> _Your goal_: The lines to print are the one containing "Record ItemTemplate := mkItemTemplate" and every line after it through the end of the entries below. Print them exactly and nothing else.

===== Task input

(* ===== verification/GroupLoot.v ===== *)
(** * Groups: loot rolls (src/server/game/Groups/Group.cpp, the loot system)

    The state is a group, the loot objects it rolls for, the counter of item
    guids, the timers of the looted objects and the trace of what left.  The rolls
    are those of [RollId] of the group; a roll is linked to its loot, by address,
    until the loot is cleared.  Players, distances and inventories are the class
    [LootView]; what an inventory answers may depend on all that happened before.

    The claims: at the end of a roll the highest draw among those entitled wins,
    before all others need, then greed and disenchant, and gets the item; over
    every sequence of operations the rolls stay sound and nothing fails; the end of
    a loot's rolls ends; a player who repeats his vote ends a roll alone. *)

From stdpp Require Import base gmap list.
From Stdlib Require Import ZArith Lia.
From S2P Require Import Prelude StdMap ObjectGuid ActionLogic GroupTypes.
#[local] Open Scope Z_scope.

Record LootItem := mkLootItem {
  li_itemid : Z; li_randomSuffix : Z; li_randomPropertyId : Z; li_count : Z; li_allowedGUIDs : gset Z;
  is_looted : bool; is_blocked : bool; freeforall : bool; is_underthreshold : bool; follow_loot_rules : bool
}.
Definition set_is_looted (b : bool) (i : LootItem) : LootItem :=
  mkLootItem (li_itemid i) (li_randomSuffix i) (li_randomPropertyId i) (li_count i) (li_allowedGUIDs i)
    b (is_blocked i) (freeforall i) (is_underthreshold i) (follow_loot_rules i).
Definition set_is_blocked (b : bool) (i : LootItem) : LootItem :=
  mkLootItem (li_itemid i) (li_randomSuffix i) (li_randomPropertyId i) (li_count i) (li_allowedGUIDs i)
    (is_looted i) b (freeforall i) (is_underthreshold i) (follow_loot_rules i).
Definition set_is_underthreshold (b : bool) (i : LootItem) : LootItem :=
  mkLootItem (li_itemid i) (li_randomSuffix i) (li_randomPropertyId i) (li_count i) (li_allowedGUIDs i)
    (is_looted i) (is_blocked i) (freeforall i) b (follow_loot_rules i).
Record Loot := mkLoot { items : list LootItem; quest_items : list LootItem; unlootedCount : Z; PlayersLooting : gset Z }.

Record ItemTemplate := mkItemTemplate { it_Quality : Z; it_DisenchantID : Z; it_RequiredDisenchantSkill : Z; it_Flags2 : Z }.
Definition ITEM_FLAGS_EXTRA_NEED_ROLL_DISABLED : Z := 0x100.
Definition EQUIP_ERR_OK : Z := 0.

Definition ACHIEVEMENT_CRITERIA_TYPE_CAST_SPELL : Z := 29.
Definition ACHIEVEMENT_CRITERIA_TYPE_ROLL_NEED_ON_LOOT : Z := 50.
Definition ACHIEVEMENT_CRITERIA_TYPE_ROLL_GREED_ON_LOOT : Z := 51.
Definition ACHIEVEMENT_CRITERIA_TYPE_ROLL_NEED : Z := 93.
Definition ACHIEVEMENT_CRITERIA_TYPE_ROLL_GREED : Z := 94.

(** What leaves: packets (first the receiver), and calls on players. *)
Inductive LootEvent :=
| SMSG_LOOT_START_ROLL (to guid mapid slot itemid suffix prop count countDown voteMask : Z)
| SMSG_LOOT_ROLL (to source slot target itemid suffix prop number type : Z)
| SMSG_LOOT_ROLL_WON (to source slot itemid suffix prop target number type : Z)
| SMSG_LOOT_ALL_PASSED (to guid slot itemid prop suffix : Z)
| SMSG_LOOT_MASTER_LIST (to count : Z) (looters : list Z)
| SendNotifyLootItemRemoved (to slot : Z)
| UpdateAchievementCriteria (player type misc1 misc2 : Z)
| StoreNewItem (player itemid prop : Z) (allowed : gset Z)
| SendEquipError (player msg itemid : Z)
| AutoStoreLoot (player disenchantId : Z)
| SendItemRetrievalMail (player itemid count : Z).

==========

> _Task response_:
Record ItemTemplate := mkItemTemplate { it_Quality : Z; it_DisenchantID : Z; it_RequiredDisenchantSkill : Z; it_Flags2 : Z }.
Definition ITEM_FLAGS_EXTRA_NEED_ROLL_DISABLED : Z := 0x100.
Definition EQUIP_ERR_OK : Z := 0.

Definition ACHIEVEMENT_CRITERIA_TYPE_CAST_SPELL : Z := 29.
Definition ACHIEVEMENT_CRITERIA_TYPE_ROLL_NEED_ON_LOOT : Z := 50.
Definition ACHIEVEMENT_CRITERIA_TYPE_ROLL_GREED_ON_LOOT : Z := 51.
Definition ACHIEVEMENT_CRITERIA_TYPE_ROLL_NEED : Z := 93.
Definition ACHIEVEMENT_CRITERIA_TYPE_ROLL_GREED : Z := 94.

(** What leaves: packets (first the receiver), and calls on players. *)
Inductive LootEvent :=
| SMSG_LOOT_START_ROLL (to guid mapid slot itemid suffix prop count countDown voteMask : Z)
| SMSG_LOOT_ROLL (to source slot target itemid suffix prop number type : Z)
| SMSG_LOOT_ROLL_WON (to source slot itemid suffix prop target number type : Z)
| SMSG_LOOT_ALL_PASSED (to guid slot itemid prop suffix : Z)
| SMSG_LOOT_MASTER_LIST (to count : Z) (looters : list Z)
| SendNotifyLootItemRemoved (to slot : Z)
| UpdateAchievementCriteria (player type misc1 misc2 : Z)
| StoreNewItem (player itemid prop : Z) (allowed : gset Z)
| SendEquipError (player msg itemid : Z)
| AutoStoreLoot (player disenchantId : Z)
| SendItemRetrievalMail (player itemid count : Z).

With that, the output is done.